Verschiedene Nationen gemeinsam vor dem Mikrofon
Der Sender hat ein waches Auge auf das, was unter den Migranten in Berlin gerade vor sich geht. Zur Zeit der Wiedervereinigung stießen die vietnamesischen Migranten aus Ost und West aufeinander. Die im Westen waren vor dem Kommunismus geflohene "Boat people", die im Osten zur Ausbildung ins Bruderland DDR gesandte Kader. Radio multikulti begann in täglichen Sendungen auf vietnamesisch zwischen den verfeindeten Gruppen zu vermitteln. Als während des Bürgerkriegs im ehemaligen Jugoslawien eine Welle von Kosovo-Flüchtlingen nach Berlin schwappte, nahm die Redaktion Ratgebersendungen auf albanisch ins Programm. Bei Radio multikulti standen Türken und Kurden, Israelis und Palästinenser gemeinsam vor dem Mikrophon. Als das World Trade Center in New York einstürzte, schaltete der Sender live zu jeder einzelnen Volksgruppe von Berlin nach New York: Griechen, Italiener, Türken, Mexikaner, Portugiesen – alle wollten wissen, wie es ihren Landsleuten geht.

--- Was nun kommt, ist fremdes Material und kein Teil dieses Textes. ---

Lemma slot_meta_memory g l x : pool_ok g l -> 0 <= x < POOL_SIZE ->
  wp (slot_meta x) (fun p g' => p = slot_task g x /\
    g_task_pool g' = <[Z.to_nat x := Some p]> (g_task_pool g) /\
    rd heap g' = <[p := slot_content g x]> (rd heap g) /\ same_links g g' /\
    g_generations g' = g_generations g /\ mem_brk (g_mem g) <= mem_brk (g_mem g'))%nat g.
Proof.
  intros H Hx. destruct (pool_slot g l x H Hx) as [o Ho].
  destruct (gen_slot g l x H Hx) as (n & Hn & Hword).
  assert (Hu : u32 x = x) by (apply wrapu_small; unfold POOL_SIZE in *; lia).
  unfold slot_meta, slot_task, slot_content, gen_of. rewrite Ho, Hn.
  eapply wp_load_at_bind; [lia|exact Ho|]. destruct o as [p|].
  - destruct (ok_meta _ _ H _ p Ho) as (m & Hm & _).
    eapply wp_set_bind; [exact Hm|]. eapply wp_load_at_bind; [lia|exact Hn|].
    eapply wp_set_bind; [apply lookup_insert_eq|]. apply wp_ret. rewrite Hu, Hm.
    split; [done|]. split; [by rewrite list_insert_id|]. split; [|done].
    simpl. by rewrite insert_insert_eq.
  - unfold alloc. apply wp_act_bind. eapply wp_set_bind; [apply lookup_insert_eq|].
    eapply wp_load_at_bind; [lia|exact Hn|]. eapply wp_set_bind; [apply lookup_insert_eq|].
    eapply wp_store_at_bind; [simpl; pose proof (ok_pool _ _ H); lia|]. apply wp_ret. rewrite Hu.
    split; [done|]. split; [done|]. split; [simpl; by rewrite !insert_insert_eq|].
    split; [done|]. split; [done|]. simpl. lia.
Qed.

Lemma AllocTaskMeta_memory g l x : pool_ok g (x :: l) ->
  wp AllocTaskMeta (fun r g' => r = Some (slot_task g x) /\
    g_task_pool g' = <[Z.to_nat x := r]> (g_task_pool g) /\
    rd heap g' = <[slot_task g x := slot_content g x]> (rd heap g) /\ same_links g g' /\
    g_generations g' = g_generations g) g.
Proof.
  intros H. assert (Hx : 0 <= x < POOL_SIZE) by (apply (ok_range _ _ H); by left).
  unfold AllocTaskMeta. wp_go. apply wp_loop_once. rewrite (ok_head _ _ H). simpl.
  rewrite (proj2 (Z.leb_le 0 x)) by lia.
  eapply wp_load_at_bind; [lia|by apply (ok_chain _ _ H 0)|].
  apply wp_cas_weak_bind; simpl; [intros _|by rewrite (ok_head _ _ H)].
  rewrite <- head_lookup. apply wp_bind.
  eapply wp_mono; [exact (slot_meta_memory _ l x (pool_ok_tail g x l H) Hx)|].
  intros p g' (-> & H1 & H2 & H3 & H4 & _). wp_go. by split_and!.
Qed.

(** AllocTaskMeta returns null exactly when the free list is empty; otherwise
    it takes its first slot, the bthread_t built from that slot and its
    generation decodes to the returned task, and no identifier valid before is
    lost. *)
Theorem AllocTaskMeta_pops_slot g l (H : pool_ok g l) :
  wp AllocTaskMeta (fun r g' =>
    match l with
    | [] => r = None /\ g' = g
    | x :: l' => exists p, r = Some p /\ pool_ok g' l' /\ gen_of g' x = gen_of g x /\
        decode g' (EncodeId x (gen_of g x)) = Some p /\
        (forall tid q, decode g tid = Some q -> decode g' tid = Some q)
    end) g.
Proof. by apply AllocTaskMeta_pops. Qed.

(** ** Freeing a slot *)

(** [g] is [g0] after writes to the metadata [p] of slot [x], whose
    generation is now [n]. *)
Record touched (p : ptr) (x n : Z) (g0 g : group) : Prop := {
  t_pool : g_task_pool g = g_task_pool g0;
  t_frees : g_free_slots g = g_free_slots g0;
  t_head : g_free_head g = g_free_head g0;
  t_gens : g_generations g = g_generations g0;
  t_meta : exists m, rd heap g !! p = Some m /\ m_slot_index m = x /\ m_generation m = n;
  t_other : forall q, q <> p -> rd heap g !! q = rd heap g0 !! q;
  t_brk : mem_brk (g_mem g) = mem_brk (g_mem g0);
}.

(** Removing slot [x]'s old identifier: what freeing does to the table. *)
Lemma touched_decode p x n g g0 g' l :
  pool_ok g l -> 0 <= x < POOL_SIZE -> g_task_pool g !! Z.to_nat x = Some (Some p) ->
  n <> gen_of g x -> g_task_pool g0 = g_task_pool g ->
  (forall q, q <> p -> rd heap g0 !! q = rd heap g !! q) -> touched p x n g0 g' ->
  decode g' (EncodeId x (gen_of g x)) = None /\
  (forall tid q, q <> p -> decode g tid = Some q -> decode g' tid = Some q).
Proof.
  intros H Hx Hp Hn Hpool Hheap []. destruct t_meta0 as (m & Hm & _ & Hmg).
  assert (Hw : 0 <= gen_of g x < 2 ^ 32).
  { destruct (gen_slot g l x H Hx) as (k & Hk & Hw). unfold gen_of. by rewrite Hk. }
  split.
  - rewrite decode_EncodeId, t_pool0, Hpool, Hp, Hm by done.
    by rewrite (proj2 (Z.eqb_neq _ _)) by congruence.
  - intros tid q Hq. unfold decode. cbv zeta. rewrite t_pool0, Hpool.
    destruct (u32 (Z.land tid 0xFFFFFFFF) >=? POOL_SIZE); [done|].
    destruct (g_task_pool g !! Z.to_nat (u32 (Z.land tid 0xFFFFFFFF))) as [[r|]|]; try done.
    destruct (decide (r = p)) as [->|Hr].
    + intros E. destruct (rd heap g !! p) as [m1|]; [|done].
      destruct (m_generation m1 =? _) in E; [injection E as ->|]; done.
    + by rewrite t_other0, Hheap.
Qed.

Radio multikulti finanziert sich über Gebühren, über staatliche Zuschüsse, über den Verkauf von Programmteilen an andere Sender (ein Zuwachsgeschäft) und zum kleineren Teil aus Sponsormitteln. Er beschäftigt heute rund 160 freie und 29 feste Mitarbeiterinnen und Mitarbeiter und unterhält Deutschlands größtes Archiv an Weltmusik. Viele, die bei Radio multikulti ausgebildet wurden, sind mittlerweile in die anderen Wellen beim SFB gewechselt – und auch das hat den Programmen gut getan. Eine enge Kooperation besteht mit dem WDR, der 1998 mit "Funkhaus Europa" 1998 eine ähnliche Welle auf die Beine gestellt hat. Einen neuen Schub brachte der Live Stream im Internet: über www.multikulti.de ist der Sender weltweit auf Empfang. Und dass wirklich auch auf der anderen Seite der Welt zugehört wird, zeigt das jüngste Glückwunschtelegramm zum achten Geburtstag. Es kam aus Tokio.